Requirement:
Tally up every line in the records beneath that has "eauto", and write down only the total.

[Stored data]
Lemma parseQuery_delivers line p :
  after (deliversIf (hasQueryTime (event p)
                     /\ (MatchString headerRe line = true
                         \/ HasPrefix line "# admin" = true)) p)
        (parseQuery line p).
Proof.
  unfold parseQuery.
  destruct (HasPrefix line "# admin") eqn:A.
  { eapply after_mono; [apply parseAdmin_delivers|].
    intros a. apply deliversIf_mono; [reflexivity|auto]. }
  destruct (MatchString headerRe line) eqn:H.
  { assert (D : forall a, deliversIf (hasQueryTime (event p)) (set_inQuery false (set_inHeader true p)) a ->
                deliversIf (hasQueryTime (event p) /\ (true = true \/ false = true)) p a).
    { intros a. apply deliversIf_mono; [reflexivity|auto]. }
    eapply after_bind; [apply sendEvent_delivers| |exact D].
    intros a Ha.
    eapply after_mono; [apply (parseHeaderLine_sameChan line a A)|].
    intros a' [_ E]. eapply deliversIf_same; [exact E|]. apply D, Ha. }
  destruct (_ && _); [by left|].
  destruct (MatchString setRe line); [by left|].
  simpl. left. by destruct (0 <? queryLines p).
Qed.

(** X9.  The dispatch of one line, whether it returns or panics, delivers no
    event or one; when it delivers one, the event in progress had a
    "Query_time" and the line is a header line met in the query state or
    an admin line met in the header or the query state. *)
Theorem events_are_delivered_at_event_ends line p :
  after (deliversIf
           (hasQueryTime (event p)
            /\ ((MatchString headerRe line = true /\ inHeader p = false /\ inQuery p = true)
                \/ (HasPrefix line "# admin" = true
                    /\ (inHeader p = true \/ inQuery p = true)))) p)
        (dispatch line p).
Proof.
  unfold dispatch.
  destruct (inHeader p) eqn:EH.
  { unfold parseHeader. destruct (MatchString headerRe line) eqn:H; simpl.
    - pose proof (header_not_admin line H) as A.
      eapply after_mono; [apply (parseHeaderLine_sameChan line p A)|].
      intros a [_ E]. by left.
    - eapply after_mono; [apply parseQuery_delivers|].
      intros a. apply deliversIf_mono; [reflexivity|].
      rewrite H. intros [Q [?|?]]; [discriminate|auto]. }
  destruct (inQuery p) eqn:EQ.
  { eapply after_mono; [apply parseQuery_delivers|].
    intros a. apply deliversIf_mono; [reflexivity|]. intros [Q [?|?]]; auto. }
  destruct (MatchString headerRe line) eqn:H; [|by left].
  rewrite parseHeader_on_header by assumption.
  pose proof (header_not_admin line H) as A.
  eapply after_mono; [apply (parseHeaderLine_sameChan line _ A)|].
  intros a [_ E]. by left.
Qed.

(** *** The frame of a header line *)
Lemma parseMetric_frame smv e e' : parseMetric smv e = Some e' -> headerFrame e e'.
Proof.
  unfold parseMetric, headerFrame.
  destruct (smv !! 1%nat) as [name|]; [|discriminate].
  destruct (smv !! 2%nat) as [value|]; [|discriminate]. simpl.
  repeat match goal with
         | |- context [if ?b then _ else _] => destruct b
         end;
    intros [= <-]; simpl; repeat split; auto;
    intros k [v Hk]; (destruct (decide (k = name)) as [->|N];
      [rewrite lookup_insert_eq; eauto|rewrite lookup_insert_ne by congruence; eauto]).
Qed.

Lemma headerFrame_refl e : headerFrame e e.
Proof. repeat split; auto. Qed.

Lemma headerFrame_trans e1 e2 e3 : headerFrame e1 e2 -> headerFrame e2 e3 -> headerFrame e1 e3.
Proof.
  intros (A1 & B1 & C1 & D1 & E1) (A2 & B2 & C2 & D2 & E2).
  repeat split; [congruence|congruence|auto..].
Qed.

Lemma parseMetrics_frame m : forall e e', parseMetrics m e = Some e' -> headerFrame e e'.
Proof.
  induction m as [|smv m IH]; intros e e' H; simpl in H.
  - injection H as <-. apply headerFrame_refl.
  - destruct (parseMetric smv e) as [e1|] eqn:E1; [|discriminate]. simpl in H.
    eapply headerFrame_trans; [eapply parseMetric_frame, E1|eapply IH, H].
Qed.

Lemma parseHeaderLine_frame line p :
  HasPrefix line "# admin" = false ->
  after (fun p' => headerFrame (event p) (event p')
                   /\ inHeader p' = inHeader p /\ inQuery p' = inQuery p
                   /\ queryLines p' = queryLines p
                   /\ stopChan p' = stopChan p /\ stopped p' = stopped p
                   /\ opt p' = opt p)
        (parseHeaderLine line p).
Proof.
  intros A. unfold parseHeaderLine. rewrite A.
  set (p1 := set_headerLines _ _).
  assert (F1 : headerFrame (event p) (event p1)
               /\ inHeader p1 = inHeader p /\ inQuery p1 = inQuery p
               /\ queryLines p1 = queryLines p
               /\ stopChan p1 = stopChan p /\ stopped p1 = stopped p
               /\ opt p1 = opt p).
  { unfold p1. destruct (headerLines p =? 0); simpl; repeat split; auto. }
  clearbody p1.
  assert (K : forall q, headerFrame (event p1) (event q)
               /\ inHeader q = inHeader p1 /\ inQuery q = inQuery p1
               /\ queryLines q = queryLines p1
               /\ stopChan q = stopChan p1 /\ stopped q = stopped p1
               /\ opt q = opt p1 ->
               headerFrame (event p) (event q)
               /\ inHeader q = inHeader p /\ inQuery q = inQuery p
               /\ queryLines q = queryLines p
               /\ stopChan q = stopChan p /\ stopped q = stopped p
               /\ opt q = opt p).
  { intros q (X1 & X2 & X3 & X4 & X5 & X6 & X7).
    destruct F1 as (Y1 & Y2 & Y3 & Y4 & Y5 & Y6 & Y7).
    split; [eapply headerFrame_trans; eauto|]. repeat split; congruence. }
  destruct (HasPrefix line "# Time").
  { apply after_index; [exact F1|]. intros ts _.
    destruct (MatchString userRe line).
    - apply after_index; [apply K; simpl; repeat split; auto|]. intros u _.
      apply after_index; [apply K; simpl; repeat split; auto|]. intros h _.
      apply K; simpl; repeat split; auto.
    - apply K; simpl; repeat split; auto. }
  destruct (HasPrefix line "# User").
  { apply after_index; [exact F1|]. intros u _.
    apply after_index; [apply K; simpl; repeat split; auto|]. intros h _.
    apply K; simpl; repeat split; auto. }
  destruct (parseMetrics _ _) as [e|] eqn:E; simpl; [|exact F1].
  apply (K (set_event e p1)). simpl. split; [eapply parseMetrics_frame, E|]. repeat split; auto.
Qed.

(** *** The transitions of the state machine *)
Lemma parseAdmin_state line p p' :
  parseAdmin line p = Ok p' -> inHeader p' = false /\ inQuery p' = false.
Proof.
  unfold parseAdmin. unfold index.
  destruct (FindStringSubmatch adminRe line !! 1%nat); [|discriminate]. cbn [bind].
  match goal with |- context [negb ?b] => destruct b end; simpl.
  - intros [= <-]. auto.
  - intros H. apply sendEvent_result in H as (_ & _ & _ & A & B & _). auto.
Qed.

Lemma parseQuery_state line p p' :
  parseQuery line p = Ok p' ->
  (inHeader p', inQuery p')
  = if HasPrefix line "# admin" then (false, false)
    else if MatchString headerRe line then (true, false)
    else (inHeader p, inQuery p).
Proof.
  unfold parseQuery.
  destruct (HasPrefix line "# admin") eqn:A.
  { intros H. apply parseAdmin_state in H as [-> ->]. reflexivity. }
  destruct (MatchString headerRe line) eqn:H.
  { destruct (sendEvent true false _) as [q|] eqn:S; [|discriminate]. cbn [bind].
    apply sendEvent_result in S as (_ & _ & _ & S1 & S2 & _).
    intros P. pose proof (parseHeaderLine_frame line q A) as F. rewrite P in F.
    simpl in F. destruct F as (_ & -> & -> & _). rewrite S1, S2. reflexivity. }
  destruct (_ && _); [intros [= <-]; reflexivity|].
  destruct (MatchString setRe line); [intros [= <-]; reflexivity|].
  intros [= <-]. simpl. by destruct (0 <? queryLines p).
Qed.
---
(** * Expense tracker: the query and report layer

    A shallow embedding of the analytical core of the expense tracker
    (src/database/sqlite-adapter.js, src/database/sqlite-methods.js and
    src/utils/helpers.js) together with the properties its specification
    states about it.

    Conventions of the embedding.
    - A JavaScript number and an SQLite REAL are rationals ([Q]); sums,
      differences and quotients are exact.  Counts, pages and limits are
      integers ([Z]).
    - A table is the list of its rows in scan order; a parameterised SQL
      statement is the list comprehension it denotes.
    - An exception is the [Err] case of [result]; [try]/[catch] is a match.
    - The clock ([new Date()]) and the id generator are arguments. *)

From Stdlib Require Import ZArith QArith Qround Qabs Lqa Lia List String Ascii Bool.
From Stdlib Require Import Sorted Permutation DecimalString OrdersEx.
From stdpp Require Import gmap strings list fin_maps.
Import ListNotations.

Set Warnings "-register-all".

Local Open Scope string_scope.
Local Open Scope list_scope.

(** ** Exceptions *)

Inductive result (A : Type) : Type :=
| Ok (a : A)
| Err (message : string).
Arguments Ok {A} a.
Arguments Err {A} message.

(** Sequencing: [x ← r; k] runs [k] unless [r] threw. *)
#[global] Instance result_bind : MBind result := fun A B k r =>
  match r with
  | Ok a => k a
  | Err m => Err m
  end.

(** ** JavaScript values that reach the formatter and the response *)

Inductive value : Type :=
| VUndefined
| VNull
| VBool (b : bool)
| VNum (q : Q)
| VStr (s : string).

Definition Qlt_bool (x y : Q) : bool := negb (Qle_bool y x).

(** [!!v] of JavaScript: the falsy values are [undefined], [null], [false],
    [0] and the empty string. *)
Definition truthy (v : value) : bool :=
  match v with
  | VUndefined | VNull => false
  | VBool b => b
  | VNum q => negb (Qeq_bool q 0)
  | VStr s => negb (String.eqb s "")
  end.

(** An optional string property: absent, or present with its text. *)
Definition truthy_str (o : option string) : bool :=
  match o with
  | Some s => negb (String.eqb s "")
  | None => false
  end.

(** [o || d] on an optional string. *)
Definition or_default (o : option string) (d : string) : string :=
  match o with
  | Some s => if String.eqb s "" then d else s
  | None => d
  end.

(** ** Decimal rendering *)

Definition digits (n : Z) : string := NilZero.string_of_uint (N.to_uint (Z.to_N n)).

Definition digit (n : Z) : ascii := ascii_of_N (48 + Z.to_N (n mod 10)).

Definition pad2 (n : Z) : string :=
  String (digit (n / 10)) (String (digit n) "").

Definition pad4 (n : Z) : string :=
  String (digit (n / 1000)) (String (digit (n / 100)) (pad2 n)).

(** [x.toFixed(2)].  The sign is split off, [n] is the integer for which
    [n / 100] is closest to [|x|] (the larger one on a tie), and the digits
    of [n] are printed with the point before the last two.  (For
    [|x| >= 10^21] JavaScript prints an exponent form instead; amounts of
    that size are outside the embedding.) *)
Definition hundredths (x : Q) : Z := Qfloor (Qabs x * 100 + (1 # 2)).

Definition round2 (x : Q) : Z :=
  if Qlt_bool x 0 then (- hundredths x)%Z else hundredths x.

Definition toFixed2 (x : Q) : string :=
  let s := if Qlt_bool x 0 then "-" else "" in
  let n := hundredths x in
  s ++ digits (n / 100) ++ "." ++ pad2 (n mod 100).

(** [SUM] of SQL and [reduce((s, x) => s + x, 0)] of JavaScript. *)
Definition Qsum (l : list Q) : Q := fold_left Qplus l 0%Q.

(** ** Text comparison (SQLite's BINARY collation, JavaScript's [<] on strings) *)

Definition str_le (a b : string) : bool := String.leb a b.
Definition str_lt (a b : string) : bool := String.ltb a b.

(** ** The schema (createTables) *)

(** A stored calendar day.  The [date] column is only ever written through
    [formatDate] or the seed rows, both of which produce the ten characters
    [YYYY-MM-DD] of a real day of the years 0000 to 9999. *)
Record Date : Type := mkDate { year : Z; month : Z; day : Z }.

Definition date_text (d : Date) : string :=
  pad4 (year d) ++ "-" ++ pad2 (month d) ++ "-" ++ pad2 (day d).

Exercise solution:
2